Your goal -
Search the records below for the word "Hcss" and show every line where it occurs.
● ● ● ● ●
Lemma summary_ok f0 parts rows css data w p0 :
  Between f0 parts rows css data w -> head parts = Some p0 -> Sampled 128 css ->
  zlen (file_bytes rows) < 2 ^ 63 -> zlen (summary_finish (ssw_summary_writer w)) <= 10 ^ 9 ->
  exists first last, SummaryOk (ssw_summary_writer w) first last.
Proof.
  intros Hb Hp0 Hs Hi Hz. assert (Hb' := Hb). destruct Hb' as [_ _ _ Hkeys _ _ [Hgr Hcss] [Hmi Hse] [Hfk Hlk] _ _ Hrows].
  assert (Hlen : length rows = length parts) by (rewrite <- (length_map ir_key), Hkeys, length_map; done).
  assert (Hu : forall p, p ∈ parts -> zlen (key (part_key p)) < 2 ^ 32).
  { intros p Hp. apply list_elem_of_lookup in Hp as [i Hpi]. assert (Hl : (i < length rows)%nat) by (rewrite Hlen; by eapply lookup_lt_Some).
    apply lookup_lt_is_Some in Hl as [r Hr]. destruct (Hrows i p r Hpi Hr) as [Hk _]. unfold u16_MAX in Hk. lia. }
  destruct parts as [|p parts]; [done|]. destruct (last (p :: parts)) as [q|] eqn:Eq; [|by apply last_None in Eq].
  assert (Hq : q ∈ p :: parts) by (apply last_Some in Eq as [l' ->]; apply elem_of_app; right; by left).
  exists (key (part_key p)), (key (part_key q)).
  assert (Hne : sw_entries (ssw_summary_writer w) <> []).
  { rewrite Hse. pose proof (sa_some _ _ Hs). by destruct css. }
  pose proof (summary_length _ Hne) as Hsl.
  assert (Hed : forall es, 8 * zlen es <= zlen (entry_data es)).
  { induction es as [|e es IH]; [done|]. cbn [entry_data flat_map]. fold (entry_data es). rewrite zlen_cons, zlen_app, entry_size.
    pose proof (zlen_nonneg (se_partition_key e)). lia. }
  specialize (Hed (sw_entries (ssw_summary_writer w))). unfold MAX_REASONABLE_ENTRIES.
  constructor.
  - rewrite Hmi. unfold is_u32, u_range. lia.
  - done.
  - unfold MAX_REASONABLE_ENTRIES. lia.
  - lia.
  - rewrite Hse. pose proof (sample_positions css 0) as Hsp. rewrite Hcss in Hsp. eapply Forall_impl; [exact Hsp|].
    cbn [se_position]. intros e He. cbv beta in *. unfold is_u64, u_range. lia.
  - rewrite Hfk. split; [done|]. apply Hu. by left.
  - rewrite Hlk. split; [|by apply Hu]. change (map part_key (p :: parts)) with (part_key <$> (p :: parts)). by rewrite fmap_last, Eq.
Qed.

(** C3: An SSTable leads every key to its partition. Let a writer of BIG tables, its
    baselines seeded, take any non-empty sequence of partitions, each with its own token, and
    finish, every call succeeding. Then its Summary.db parses, its Index.db opens with an
    entry for each partition in order, and looking a key up through the two finds nothing for a
    key that was not written, and for each that was the offset at which Data.db holds the
    very bytes that a writer in memory makes of that partition alone; and Filter.db is the
    serialized filter of exactly these keys. *)
Theorem sstable_lookup `{FloatOps} `{CrcHasher} expected fp w0 ts ldt ttl parts w data_io index_io compaction files :
  with_format schema expected fp Big = Ok w0 -> b = mkEncodingStatsBaselines ts ttl ldt ->
  write_parts parts (ssw_pre_seed_encoding_baselines ts ldt ttl w0) = Ok w ->
  ssw_finish data_io index_io compaction w = Ok files ->
  parts <> [] -> Forall (fun p => key_ok (part_key p)) parts ->
  zlen (sf_data files) < 2 ^ 63 -> zlen (default [] (sf_index files)) < 2 ^ 63 ->
  zlen (default [] (sf_summary files)) <= 10 ^ 9 ->
  exists index summary_bytes summary entries,
    sf_index files = Some index /\ sf_summary files = Some summary_bytes /\
    parse_summary_data summary_bytes = Ok summary /\
    open_index index = Ok (mkIndexData entries true) /\ map pie_key entries = map (fun p => key (part_key p)) parts /\
    (forall k, k ∉ map (fun p => key (part_key p)) parts -> lookup_via_summary summary index k = Ok None) /\
    (forall p, p ∈ parts -> exists bytes blocks emit pre post,
       lookup_via_summary summary index (key (part_key p)) = Ok (Some (zlen pre)) /\
       sf_data files = pre ++ bytes ++ post /\ partition_alone p bytes blocks emit) /\
    sf_filter files
    = (fun f => Bloom.serialize (foldl Bloom.insert f (map (fun p => key (part_key p)) parts)))
      <$> (ssw_filter_writer w0 ≫= fw_bloom).
Proof.
  intros Hw0 Hb Hw Hfin Hne Hk Hd Hi Hz.
  pose proof (between_new expected fp _ w0 ts ldt ttl Hw0 eq_refl Hb) as Hbt0.
  destruct (between_parts _ _ _ _ _ _ _ _ Hbt0 Hw) as (rows & css & data & Hbt). cbn [app] in Hbt.
  destruct (finished_files _ _ _ _ _ _ _ _ _ _ Hbt Hfin) as (Ed & Ei & Es & Ef). rewrite Ed, Ei, Es in *. cbn [default from_option id] in *.
  pose proof (between_sampled _ _ _ _ _ _ Hbt Hne Hk Hd Hi) as Hs.
  destruct (head parts) as [p0|] eqn:Ep0; [|by destruct parts].
  destruct (summary_ok _ _ _ _ _ _ _ Hbt Ep0 Hs Hi Hz) as (first & last & Hso).
  assert (Hbt' := Hbt). destruct Hbt' as [_ _ _ Hkeys _ _ [Hgr Hcss] [Hmi Hse] _ _ Hfil Hrows].
  assert (Hlen : length rows = length parts) by (rewrite <- (length_map ir_key), Hkeys, length_map; done).
  assert (Hlk : forall k, lookup_via_summary (summary_of (ssw_summary_writer w) first last) (file_bytes rows) k
                          = Ok (ir_offset <$> List.find (row_has_key k) rows)).
  { intros k. rewrite <- Hcss. apply (lookup_sampled 128); [done|exact Hse|exact Hmi|done]. }
  assert (Hrne : rows <> []) by (intros ->; by destruct parts).
  exists (file_bytes rows), (summary_finish (ssw_summary_writer w)), (summary_of (ssw_summary_writer w) first last), (map row_entry rows).
  split; [done|]. split; [done|]. split; [by apply summary_reads|]. split; [|split; [|split; [|split]]].
  - apply parse_rows; [|done]. rewrite <- Hcss. apply (sa_rows _ _ Hs).
  - rewrite map_map. cbn [pie_key row_entry]. transitivity (map key (map ir_key rows)); [by rewrite map_map|]. by rewrite Hkeys, map_map.
  - intros k Hnk. rewrite Hlk, find_none_key; [done|]. intros r Hr Ek. apply Hnk.
    assert (Hin : ir_key r ∈ map part_key parts) by (rewrite <- Hkeys; apply list_elem_of_fmap; eauto).
    apply list_elem_of_fmap in Hin as (p & Ep & Hp). apply list_elem_of_fmap. exists p. by rewrite <- Ek, Ep.
  - intros p Hp. apply list_elem_of_lookup in Hp as [i Hpi]. assert (Hl : (i < length rows)%nat) by (rewrite Hlen; by eapply lookup_lt_Some).
    apply lookup_lt_is_Some in Hl as [r Hr]. destruct (Hrows i p r Hpi Hr) as (_ & bytes & emit & pre & post & Ha & -> & Hoff).
    assert (Er : ir_key r = part_key p).
    { assert (E := f_equal (fun l => l !! i) Hkeys). cbn in E. rewrite !list_lookup_fmap, Hr, Hpi in E. by injection E. }
    exists bytes, (ir_blocks r), emit, pre, post. split; [|done]. rewrite Hlk, <- Er, find_key; [by rewrite Hoff| |by eapply list_elem_of_lookup_2].
    rewrite <- Hcss. apply (sa_sorted _ _ Hs).
  - rewrite Ef, Hfil. by destruct (ssw_filter_writer w0 ≫= fw_bloom).
Qed.
End Written.

(** ** Example: two partitions *)

Definition ex_floats : FloatOps := {|
  f64_of_u64 _ := 0; f64_neg _ := 0; f64_mul _ _ := 0; f64_div _ _ := 0; f64_ln _ := 0; f64_powi _ _ := 0; f64_ceil _ := 0;
  f64_to_u64 _ := 128; f64_to_u32 _ := 2;
|}.

Definition ex_env : PartitionEnv := mkPartitionEnv (Ok ()) (Ok ()) (fun _ => 100) (fun _ _ => 100).
Definition ex_parts : list Part :=
  [mkPart ex_env (mkDecoratedKey 7160176530259582706 [2]) [insert_at (at_text 97) 1 6000000];
   mkPart ex_env (mkDecoratedKey 8849112093580131862 [1]) session_rows].

Definition ex_fresh : result BloomError SSTableWriter := @with_format ex_floats rows_schema 10 f64_0_01 Big.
● ● ● ● ●
Output for this task -
  intros Hb Hp0 Hs Hi Hz. assert (Hb' := Hb). destruct Hb' as [_ _ _ Hkeys _ _ [Hgr Hcss] [Hmi Hse] [Hfk Hlk] _ _ Hrows].
  - rewrite Hse. pose proof (sample_positions css 0) as Hsp. rewrite Hcss in Hsp. eapply Forall_impl; [exact Hsp|].
  assert (Hbt' := Hbt). destruct Hbt' as [_ _ _ Hkeys _ _ [Hgr Hcss] [Hmi Hse] _ _ Hfil Hrows].
  { intros k. rewrite <- Hcss. apply (lookup_sampled 128); [done|exact Hse|exact Hmi|done]. }
  - apply parse_rows; [|done]. rewrite <- Hcss. apply (sa_rows _ _ Hs).
    rewrite <- Hcss. apply (sa_sorted _ _ Hs).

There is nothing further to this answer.